(WORK INSTRUCTIONS)
Write out the stretch of lines below that begins at the line with "stage_dir recipe s" and ends at the line with "ready <-? readiness recipe s ;;", including both, exactly as given and nothing more.

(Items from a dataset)
==*==

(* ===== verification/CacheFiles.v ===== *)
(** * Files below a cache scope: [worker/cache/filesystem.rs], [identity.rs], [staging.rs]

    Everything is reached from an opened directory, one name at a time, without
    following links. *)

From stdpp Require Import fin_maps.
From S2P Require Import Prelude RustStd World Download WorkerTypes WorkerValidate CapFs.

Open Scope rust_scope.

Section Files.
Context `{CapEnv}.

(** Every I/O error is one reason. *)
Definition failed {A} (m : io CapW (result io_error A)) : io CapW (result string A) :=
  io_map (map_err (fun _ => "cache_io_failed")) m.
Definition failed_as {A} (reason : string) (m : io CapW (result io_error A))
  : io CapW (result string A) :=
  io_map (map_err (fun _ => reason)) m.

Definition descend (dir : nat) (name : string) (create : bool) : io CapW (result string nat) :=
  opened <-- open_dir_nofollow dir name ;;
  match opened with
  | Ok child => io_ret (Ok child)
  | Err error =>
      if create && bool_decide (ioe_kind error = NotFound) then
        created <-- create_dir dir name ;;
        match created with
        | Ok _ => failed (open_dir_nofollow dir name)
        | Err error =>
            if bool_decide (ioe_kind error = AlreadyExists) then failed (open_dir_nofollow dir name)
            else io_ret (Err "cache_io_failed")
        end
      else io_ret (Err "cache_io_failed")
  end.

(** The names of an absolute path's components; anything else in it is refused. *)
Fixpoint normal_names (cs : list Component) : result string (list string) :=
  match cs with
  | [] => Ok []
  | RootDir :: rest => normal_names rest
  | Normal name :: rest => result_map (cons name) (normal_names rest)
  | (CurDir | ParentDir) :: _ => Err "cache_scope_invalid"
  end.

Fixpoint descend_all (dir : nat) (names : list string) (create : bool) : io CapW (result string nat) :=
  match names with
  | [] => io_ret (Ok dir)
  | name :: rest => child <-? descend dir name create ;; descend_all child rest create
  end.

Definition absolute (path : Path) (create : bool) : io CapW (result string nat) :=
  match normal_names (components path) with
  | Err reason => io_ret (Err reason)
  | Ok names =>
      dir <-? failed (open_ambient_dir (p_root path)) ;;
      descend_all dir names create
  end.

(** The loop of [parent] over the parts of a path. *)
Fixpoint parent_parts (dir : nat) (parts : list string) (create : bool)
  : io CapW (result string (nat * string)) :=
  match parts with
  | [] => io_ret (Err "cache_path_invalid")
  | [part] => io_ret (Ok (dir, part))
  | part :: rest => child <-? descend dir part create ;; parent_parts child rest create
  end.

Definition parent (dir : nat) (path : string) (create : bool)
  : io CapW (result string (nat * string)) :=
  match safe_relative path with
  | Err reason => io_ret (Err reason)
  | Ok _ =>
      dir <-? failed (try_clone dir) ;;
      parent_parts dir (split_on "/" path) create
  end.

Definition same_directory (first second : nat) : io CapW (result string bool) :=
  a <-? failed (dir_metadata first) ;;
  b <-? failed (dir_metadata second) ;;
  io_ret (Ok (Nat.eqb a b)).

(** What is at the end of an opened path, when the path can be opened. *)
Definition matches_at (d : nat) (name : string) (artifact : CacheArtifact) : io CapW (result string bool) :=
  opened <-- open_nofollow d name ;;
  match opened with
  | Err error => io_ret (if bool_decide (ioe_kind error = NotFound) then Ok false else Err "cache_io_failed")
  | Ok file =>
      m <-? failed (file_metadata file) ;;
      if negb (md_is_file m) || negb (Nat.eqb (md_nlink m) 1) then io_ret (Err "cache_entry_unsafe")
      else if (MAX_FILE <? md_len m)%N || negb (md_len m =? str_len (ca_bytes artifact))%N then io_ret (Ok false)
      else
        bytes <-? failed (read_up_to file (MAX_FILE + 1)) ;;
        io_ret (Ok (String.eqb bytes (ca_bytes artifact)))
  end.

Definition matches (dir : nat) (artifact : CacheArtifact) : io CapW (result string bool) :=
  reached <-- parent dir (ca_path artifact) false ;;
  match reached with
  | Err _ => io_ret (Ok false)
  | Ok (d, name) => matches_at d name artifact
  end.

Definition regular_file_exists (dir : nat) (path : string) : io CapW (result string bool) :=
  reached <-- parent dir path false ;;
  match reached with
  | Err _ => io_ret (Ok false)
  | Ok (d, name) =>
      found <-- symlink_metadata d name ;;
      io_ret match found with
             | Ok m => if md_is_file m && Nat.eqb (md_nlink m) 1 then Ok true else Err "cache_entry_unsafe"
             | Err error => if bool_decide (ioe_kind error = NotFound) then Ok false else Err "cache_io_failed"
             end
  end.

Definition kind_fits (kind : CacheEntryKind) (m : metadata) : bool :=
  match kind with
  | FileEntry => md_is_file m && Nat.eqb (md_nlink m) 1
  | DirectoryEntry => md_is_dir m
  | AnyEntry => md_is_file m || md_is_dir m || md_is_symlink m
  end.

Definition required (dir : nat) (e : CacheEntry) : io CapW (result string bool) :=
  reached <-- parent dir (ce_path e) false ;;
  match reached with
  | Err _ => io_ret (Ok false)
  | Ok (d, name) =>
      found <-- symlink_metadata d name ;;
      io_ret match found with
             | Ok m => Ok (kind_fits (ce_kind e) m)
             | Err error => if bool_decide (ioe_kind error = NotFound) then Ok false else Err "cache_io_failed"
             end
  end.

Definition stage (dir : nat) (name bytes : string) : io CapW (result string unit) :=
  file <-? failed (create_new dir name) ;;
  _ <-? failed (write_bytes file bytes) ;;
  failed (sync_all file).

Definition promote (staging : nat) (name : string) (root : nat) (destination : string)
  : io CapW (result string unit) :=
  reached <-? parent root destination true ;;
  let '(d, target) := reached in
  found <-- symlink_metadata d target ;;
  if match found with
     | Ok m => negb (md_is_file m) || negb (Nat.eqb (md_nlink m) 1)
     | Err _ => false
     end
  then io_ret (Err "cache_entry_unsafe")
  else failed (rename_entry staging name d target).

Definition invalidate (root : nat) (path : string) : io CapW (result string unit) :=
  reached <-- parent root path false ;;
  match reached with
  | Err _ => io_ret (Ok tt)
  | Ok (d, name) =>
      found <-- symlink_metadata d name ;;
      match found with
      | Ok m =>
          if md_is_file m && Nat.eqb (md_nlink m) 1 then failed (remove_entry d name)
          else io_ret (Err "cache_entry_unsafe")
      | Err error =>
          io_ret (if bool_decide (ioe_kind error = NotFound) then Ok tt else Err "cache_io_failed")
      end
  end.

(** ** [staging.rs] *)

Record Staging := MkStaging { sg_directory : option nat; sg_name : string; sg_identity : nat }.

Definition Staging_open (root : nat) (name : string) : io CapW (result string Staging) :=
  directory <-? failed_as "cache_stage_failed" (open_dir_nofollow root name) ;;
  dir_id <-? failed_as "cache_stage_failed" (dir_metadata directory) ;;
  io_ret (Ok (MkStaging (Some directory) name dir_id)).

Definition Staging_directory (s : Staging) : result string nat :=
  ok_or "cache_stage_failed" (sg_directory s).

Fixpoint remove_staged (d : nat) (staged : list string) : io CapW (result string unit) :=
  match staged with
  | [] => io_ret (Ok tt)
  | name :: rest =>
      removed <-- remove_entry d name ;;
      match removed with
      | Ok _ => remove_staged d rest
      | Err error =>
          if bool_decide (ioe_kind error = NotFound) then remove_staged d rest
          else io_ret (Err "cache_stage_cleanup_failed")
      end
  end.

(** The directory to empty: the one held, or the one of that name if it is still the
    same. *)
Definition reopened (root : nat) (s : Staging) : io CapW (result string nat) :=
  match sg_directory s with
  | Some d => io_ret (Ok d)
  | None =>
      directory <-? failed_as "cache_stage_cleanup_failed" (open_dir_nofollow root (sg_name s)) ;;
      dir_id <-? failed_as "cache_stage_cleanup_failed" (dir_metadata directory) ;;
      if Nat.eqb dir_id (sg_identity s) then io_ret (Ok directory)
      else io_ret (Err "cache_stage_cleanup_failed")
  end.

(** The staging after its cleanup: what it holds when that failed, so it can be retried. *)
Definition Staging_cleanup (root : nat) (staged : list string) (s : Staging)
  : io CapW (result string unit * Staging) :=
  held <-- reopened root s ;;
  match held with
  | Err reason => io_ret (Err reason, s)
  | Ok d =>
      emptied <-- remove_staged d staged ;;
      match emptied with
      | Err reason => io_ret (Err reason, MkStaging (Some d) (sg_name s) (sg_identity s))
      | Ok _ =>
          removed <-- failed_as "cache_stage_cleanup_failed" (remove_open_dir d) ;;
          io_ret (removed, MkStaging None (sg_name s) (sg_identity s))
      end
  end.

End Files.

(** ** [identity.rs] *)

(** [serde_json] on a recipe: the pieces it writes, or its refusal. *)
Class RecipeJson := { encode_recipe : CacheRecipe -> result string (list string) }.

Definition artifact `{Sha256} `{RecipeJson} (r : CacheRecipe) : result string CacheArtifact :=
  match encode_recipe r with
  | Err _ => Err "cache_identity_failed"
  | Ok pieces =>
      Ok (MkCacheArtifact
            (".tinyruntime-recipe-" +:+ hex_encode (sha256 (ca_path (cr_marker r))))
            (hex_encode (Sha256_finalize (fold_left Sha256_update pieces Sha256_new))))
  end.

==*==

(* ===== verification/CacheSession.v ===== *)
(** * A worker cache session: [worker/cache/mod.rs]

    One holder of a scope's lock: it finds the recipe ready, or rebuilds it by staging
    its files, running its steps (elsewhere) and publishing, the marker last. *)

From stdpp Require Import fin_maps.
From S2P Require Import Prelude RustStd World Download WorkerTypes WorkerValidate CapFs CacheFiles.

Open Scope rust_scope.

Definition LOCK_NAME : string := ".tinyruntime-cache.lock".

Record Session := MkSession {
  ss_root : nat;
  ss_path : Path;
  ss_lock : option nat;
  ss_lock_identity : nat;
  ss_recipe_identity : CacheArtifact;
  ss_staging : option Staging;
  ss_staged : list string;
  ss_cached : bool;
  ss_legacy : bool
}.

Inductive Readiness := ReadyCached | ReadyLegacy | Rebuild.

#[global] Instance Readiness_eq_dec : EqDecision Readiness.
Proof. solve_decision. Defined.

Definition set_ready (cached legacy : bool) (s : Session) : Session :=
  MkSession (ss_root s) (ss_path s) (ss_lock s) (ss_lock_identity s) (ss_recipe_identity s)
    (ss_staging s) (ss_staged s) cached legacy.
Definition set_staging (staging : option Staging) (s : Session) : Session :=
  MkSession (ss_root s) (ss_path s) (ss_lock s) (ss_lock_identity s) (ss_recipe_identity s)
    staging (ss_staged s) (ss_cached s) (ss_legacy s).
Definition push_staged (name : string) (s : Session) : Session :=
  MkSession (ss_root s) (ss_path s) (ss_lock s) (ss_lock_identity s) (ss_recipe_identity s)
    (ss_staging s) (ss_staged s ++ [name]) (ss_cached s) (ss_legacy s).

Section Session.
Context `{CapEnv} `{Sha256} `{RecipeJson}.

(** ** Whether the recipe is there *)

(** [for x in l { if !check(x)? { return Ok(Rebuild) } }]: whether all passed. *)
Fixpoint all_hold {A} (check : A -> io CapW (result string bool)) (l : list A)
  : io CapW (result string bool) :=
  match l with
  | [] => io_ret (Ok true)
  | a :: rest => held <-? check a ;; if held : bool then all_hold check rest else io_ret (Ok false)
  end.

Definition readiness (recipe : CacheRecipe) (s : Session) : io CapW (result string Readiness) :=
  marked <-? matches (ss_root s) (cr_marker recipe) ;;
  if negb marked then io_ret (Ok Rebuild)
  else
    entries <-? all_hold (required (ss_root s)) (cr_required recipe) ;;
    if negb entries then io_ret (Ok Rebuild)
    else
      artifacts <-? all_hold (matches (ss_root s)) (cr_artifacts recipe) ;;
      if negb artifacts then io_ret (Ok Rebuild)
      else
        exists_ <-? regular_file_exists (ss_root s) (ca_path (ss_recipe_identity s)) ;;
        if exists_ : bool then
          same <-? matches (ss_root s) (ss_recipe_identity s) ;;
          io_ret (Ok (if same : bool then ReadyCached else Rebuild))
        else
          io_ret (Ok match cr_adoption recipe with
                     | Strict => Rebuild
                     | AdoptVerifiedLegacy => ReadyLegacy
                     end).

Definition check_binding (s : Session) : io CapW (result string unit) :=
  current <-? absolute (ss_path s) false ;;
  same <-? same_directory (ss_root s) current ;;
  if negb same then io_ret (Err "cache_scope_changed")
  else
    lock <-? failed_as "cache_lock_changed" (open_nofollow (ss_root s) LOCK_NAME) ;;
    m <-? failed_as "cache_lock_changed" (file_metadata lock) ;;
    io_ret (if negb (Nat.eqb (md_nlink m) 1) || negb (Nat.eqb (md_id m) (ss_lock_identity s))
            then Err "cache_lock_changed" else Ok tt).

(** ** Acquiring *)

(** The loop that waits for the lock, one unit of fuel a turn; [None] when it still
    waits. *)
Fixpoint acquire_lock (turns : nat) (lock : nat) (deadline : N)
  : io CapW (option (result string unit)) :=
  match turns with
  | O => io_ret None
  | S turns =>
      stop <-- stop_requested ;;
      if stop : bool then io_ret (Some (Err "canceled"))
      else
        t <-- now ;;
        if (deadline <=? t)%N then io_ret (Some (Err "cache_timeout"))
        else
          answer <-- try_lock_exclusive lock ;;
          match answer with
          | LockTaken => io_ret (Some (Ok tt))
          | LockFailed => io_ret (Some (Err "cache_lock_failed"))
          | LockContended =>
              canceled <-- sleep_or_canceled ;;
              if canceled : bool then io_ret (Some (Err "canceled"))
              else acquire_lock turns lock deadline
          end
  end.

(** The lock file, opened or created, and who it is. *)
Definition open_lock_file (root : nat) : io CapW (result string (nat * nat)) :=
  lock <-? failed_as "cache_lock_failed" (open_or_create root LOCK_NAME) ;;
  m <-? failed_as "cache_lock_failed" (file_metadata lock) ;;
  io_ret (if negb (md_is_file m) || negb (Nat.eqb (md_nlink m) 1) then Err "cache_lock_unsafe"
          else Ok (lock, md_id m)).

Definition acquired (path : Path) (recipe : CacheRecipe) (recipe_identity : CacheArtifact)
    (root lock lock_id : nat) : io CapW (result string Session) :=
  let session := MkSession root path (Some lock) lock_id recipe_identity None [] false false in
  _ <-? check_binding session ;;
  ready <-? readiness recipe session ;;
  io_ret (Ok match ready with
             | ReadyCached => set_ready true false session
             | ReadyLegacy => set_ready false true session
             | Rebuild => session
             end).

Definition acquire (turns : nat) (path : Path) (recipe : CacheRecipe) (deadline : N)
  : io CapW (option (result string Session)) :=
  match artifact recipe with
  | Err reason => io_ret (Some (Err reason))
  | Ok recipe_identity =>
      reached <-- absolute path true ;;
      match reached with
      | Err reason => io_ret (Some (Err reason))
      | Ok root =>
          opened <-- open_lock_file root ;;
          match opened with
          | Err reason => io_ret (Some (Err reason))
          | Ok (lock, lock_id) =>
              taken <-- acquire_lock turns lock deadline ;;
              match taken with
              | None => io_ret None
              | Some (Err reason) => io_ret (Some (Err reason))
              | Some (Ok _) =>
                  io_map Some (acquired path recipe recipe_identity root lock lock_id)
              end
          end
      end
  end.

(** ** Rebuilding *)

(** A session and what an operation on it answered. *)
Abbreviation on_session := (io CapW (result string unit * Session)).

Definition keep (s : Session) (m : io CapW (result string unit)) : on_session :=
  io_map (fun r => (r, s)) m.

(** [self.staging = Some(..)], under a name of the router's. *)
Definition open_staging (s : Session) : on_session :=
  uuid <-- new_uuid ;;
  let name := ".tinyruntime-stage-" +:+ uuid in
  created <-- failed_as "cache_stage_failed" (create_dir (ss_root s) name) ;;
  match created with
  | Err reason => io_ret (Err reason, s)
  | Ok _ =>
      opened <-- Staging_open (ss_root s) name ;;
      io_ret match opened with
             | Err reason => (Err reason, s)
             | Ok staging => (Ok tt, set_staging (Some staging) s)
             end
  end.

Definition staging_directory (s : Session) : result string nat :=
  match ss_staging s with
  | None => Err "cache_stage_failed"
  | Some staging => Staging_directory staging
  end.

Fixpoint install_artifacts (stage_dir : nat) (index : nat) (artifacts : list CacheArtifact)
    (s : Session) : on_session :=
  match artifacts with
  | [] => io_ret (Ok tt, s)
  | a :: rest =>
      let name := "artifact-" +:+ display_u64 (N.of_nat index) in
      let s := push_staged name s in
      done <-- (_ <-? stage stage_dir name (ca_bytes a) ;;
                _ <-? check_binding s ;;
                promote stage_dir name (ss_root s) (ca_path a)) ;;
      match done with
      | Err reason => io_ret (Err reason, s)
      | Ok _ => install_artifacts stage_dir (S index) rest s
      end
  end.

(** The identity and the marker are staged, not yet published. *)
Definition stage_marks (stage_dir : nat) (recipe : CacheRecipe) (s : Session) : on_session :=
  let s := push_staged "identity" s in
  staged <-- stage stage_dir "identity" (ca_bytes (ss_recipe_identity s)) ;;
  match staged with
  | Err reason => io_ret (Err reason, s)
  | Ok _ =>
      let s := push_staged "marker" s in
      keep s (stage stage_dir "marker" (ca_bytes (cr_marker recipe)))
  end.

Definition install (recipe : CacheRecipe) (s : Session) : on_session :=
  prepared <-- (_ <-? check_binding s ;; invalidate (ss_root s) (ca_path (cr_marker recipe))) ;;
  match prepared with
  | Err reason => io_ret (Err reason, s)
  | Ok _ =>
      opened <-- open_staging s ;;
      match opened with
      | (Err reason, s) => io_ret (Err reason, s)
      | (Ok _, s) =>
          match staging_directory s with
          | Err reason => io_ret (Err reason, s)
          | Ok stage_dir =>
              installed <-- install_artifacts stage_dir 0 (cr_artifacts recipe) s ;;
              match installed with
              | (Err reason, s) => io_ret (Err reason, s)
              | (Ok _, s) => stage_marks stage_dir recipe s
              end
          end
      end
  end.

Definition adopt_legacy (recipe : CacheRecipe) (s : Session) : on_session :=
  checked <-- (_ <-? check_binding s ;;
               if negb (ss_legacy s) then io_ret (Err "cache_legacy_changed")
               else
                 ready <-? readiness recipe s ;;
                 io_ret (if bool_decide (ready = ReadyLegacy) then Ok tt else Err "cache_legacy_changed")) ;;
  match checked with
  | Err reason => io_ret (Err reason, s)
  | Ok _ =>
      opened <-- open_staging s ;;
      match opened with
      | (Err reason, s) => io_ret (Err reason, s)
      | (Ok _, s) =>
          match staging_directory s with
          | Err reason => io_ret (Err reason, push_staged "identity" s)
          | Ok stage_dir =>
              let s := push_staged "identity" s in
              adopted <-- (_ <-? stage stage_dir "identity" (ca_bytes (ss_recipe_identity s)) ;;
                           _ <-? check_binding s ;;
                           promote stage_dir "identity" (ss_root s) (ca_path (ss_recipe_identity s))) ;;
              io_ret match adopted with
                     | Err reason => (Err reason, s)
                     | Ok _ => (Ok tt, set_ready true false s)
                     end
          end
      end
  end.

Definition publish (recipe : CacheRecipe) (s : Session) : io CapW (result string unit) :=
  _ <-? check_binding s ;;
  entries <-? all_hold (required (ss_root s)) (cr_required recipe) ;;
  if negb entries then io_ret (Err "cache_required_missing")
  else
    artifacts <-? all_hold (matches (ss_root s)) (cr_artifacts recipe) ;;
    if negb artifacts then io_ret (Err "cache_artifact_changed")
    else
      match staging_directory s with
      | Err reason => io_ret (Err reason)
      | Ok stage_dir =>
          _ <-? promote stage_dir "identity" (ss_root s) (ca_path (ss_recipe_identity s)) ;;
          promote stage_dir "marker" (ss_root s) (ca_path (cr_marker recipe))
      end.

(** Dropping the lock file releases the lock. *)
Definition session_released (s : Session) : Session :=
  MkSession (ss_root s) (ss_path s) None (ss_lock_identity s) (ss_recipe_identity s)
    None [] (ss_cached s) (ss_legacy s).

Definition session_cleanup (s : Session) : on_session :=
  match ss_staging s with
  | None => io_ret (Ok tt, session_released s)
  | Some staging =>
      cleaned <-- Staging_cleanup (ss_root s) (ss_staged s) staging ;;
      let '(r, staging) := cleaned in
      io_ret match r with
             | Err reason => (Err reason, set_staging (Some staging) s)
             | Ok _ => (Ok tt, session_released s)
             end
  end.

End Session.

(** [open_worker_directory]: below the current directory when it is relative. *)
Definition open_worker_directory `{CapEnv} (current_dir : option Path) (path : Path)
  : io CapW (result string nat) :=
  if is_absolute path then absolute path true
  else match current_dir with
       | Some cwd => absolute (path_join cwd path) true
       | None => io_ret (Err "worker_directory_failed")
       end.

==*==

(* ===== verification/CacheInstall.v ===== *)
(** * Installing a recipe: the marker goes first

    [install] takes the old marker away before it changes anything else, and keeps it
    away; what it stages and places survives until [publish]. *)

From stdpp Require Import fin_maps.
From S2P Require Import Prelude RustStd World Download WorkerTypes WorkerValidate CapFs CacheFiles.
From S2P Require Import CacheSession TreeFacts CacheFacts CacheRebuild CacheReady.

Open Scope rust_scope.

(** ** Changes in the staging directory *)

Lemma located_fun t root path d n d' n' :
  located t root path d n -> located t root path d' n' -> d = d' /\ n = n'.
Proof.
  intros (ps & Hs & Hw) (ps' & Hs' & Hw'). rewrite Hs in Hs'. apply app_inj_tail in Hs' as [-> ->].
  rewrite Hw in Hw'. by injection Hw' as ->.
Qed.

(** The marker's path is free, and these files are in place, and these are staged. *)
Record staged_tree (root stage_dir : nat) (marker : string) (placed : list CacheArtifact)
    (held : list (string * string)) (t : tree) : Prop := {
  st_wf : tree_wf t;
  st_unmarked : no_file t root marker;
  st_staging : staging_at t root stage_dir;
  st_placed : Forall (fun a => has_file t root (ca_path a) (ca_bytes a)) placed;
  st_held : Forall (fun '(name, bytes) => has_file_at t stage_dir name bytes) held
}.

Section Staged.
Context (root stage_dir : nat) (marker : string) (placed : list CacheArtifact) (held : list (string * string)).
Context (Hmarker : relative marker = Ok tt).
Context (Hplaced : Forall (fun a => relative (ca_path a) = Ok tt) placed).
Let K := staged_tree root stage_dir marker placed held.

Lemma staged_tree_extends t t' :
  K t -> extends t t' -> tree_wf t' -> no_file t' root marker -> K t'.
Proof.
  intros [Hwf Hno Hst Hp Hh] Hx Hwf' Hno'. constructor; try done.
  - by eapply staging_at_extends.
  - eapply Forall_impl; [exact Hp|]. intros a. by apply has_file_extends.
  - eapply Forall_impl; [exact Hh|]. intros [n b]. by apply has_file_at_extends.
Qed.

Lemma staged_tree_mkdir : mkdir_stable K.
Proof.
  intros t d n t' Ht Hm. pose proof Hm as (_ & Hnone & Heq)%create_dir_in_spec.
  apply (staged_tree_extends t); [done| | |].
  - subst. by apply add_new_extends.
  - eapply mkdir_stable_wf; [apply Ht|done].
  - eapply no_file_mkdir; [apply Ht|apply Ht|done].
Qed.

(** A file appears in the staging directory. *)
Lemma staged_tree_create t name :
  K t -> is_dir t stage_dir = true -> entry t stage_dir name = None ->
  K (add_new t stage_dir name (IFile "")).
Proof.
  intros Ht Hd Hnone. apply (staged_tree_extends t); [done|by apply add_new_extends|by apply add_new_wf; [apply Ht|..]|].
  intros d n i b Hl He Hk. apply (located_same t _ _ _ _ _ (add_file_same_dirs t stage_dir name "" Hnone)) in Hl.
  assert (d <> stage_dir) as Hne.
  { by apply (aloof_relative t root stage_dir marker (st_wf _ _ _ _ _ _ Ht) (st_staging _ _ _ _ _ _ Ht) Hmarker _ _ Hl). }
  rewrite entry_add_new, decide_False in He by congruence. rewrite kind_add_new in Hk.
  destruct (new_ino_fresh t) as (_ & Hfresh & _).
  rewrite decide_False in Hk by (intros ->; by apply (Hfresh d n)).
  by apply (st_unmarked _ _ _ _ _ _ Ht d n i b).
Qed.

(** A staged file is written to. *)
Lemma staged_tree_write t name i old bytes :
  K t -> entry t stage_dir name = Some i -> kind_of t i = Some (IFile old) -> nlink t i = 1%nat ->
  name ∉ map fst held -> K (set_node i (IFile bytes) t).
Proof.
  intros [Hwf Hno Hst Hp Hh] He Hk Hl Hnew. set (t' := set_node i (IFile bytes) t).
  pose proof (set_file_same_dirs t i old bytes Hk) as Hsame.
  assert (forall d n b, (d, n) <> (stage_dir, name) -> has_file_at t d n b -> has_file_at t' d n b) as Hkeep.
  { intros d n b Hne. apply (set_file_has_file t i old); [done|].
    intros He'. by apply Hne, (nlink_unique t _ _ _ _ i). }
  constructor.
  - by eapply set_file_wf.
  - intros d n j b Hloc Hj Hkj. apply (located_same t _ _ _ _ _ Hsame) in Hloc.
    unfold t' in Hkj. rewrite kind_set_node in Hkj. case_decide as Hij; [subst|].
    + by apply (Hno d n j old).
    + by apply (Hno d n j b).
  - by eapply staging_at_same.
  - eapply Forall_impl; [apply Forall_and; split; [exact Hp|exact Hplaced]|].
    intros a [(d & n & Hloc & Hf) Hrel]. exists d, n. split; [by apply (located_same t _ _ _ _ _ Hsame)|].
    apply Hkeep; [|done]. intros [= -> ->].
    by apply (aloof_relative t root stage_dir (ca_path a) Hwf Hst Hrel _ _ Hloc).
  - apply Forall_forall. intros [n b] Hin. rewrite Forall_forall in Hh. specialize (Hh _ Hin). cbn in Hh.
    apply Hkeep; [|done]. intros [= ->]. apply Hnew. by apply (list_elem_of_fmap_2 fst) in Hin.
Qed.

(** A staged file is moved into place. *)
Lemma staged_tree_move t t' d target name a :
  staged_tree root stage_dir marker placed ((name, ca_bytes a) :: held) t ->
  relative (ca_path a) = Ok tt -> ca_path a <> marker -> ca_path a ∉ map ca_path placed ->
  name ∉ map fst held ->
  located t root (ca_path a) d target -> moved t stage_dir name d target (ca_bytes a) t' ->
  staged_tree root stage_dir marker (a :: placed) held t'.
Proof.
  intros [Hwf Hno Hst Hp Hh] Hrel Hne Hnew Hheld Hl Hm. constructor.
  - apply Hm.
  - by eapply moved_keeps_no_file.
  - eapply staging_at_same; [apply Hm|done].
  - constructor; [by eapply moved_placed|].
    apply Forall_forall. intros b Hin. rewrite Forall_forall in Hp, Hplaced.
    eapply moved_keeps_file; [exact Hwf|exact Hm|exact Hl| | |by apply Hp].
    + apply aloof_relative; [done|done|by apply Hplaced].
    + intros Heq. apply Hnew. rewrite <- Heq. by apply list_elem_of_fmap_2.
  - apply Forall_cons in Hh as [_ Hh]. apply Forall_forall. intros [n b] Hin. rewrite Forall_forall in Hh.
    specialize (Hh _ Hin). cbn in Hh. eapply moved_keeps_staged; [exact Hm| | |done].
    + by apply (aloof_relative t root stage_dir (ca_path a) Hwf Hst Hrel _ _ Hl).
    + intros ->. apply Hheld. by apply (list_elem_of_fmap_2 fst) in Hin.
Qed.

==*==

(YOUR RESPONSE)
              | (Ok _, s) => stage_marks stage_dir recipe s
              end
          end
      end
  end.

Definition adopt_legacy (recipe : CacheRecipe) (s : Session) : on_session :=
  checked <-- (_ <-? check_binding s ;;
               if negb (ss_legacy s) then io_ret (Err "cache_legacy_changed")
               else
                 ready <-? readiness recipe s ;;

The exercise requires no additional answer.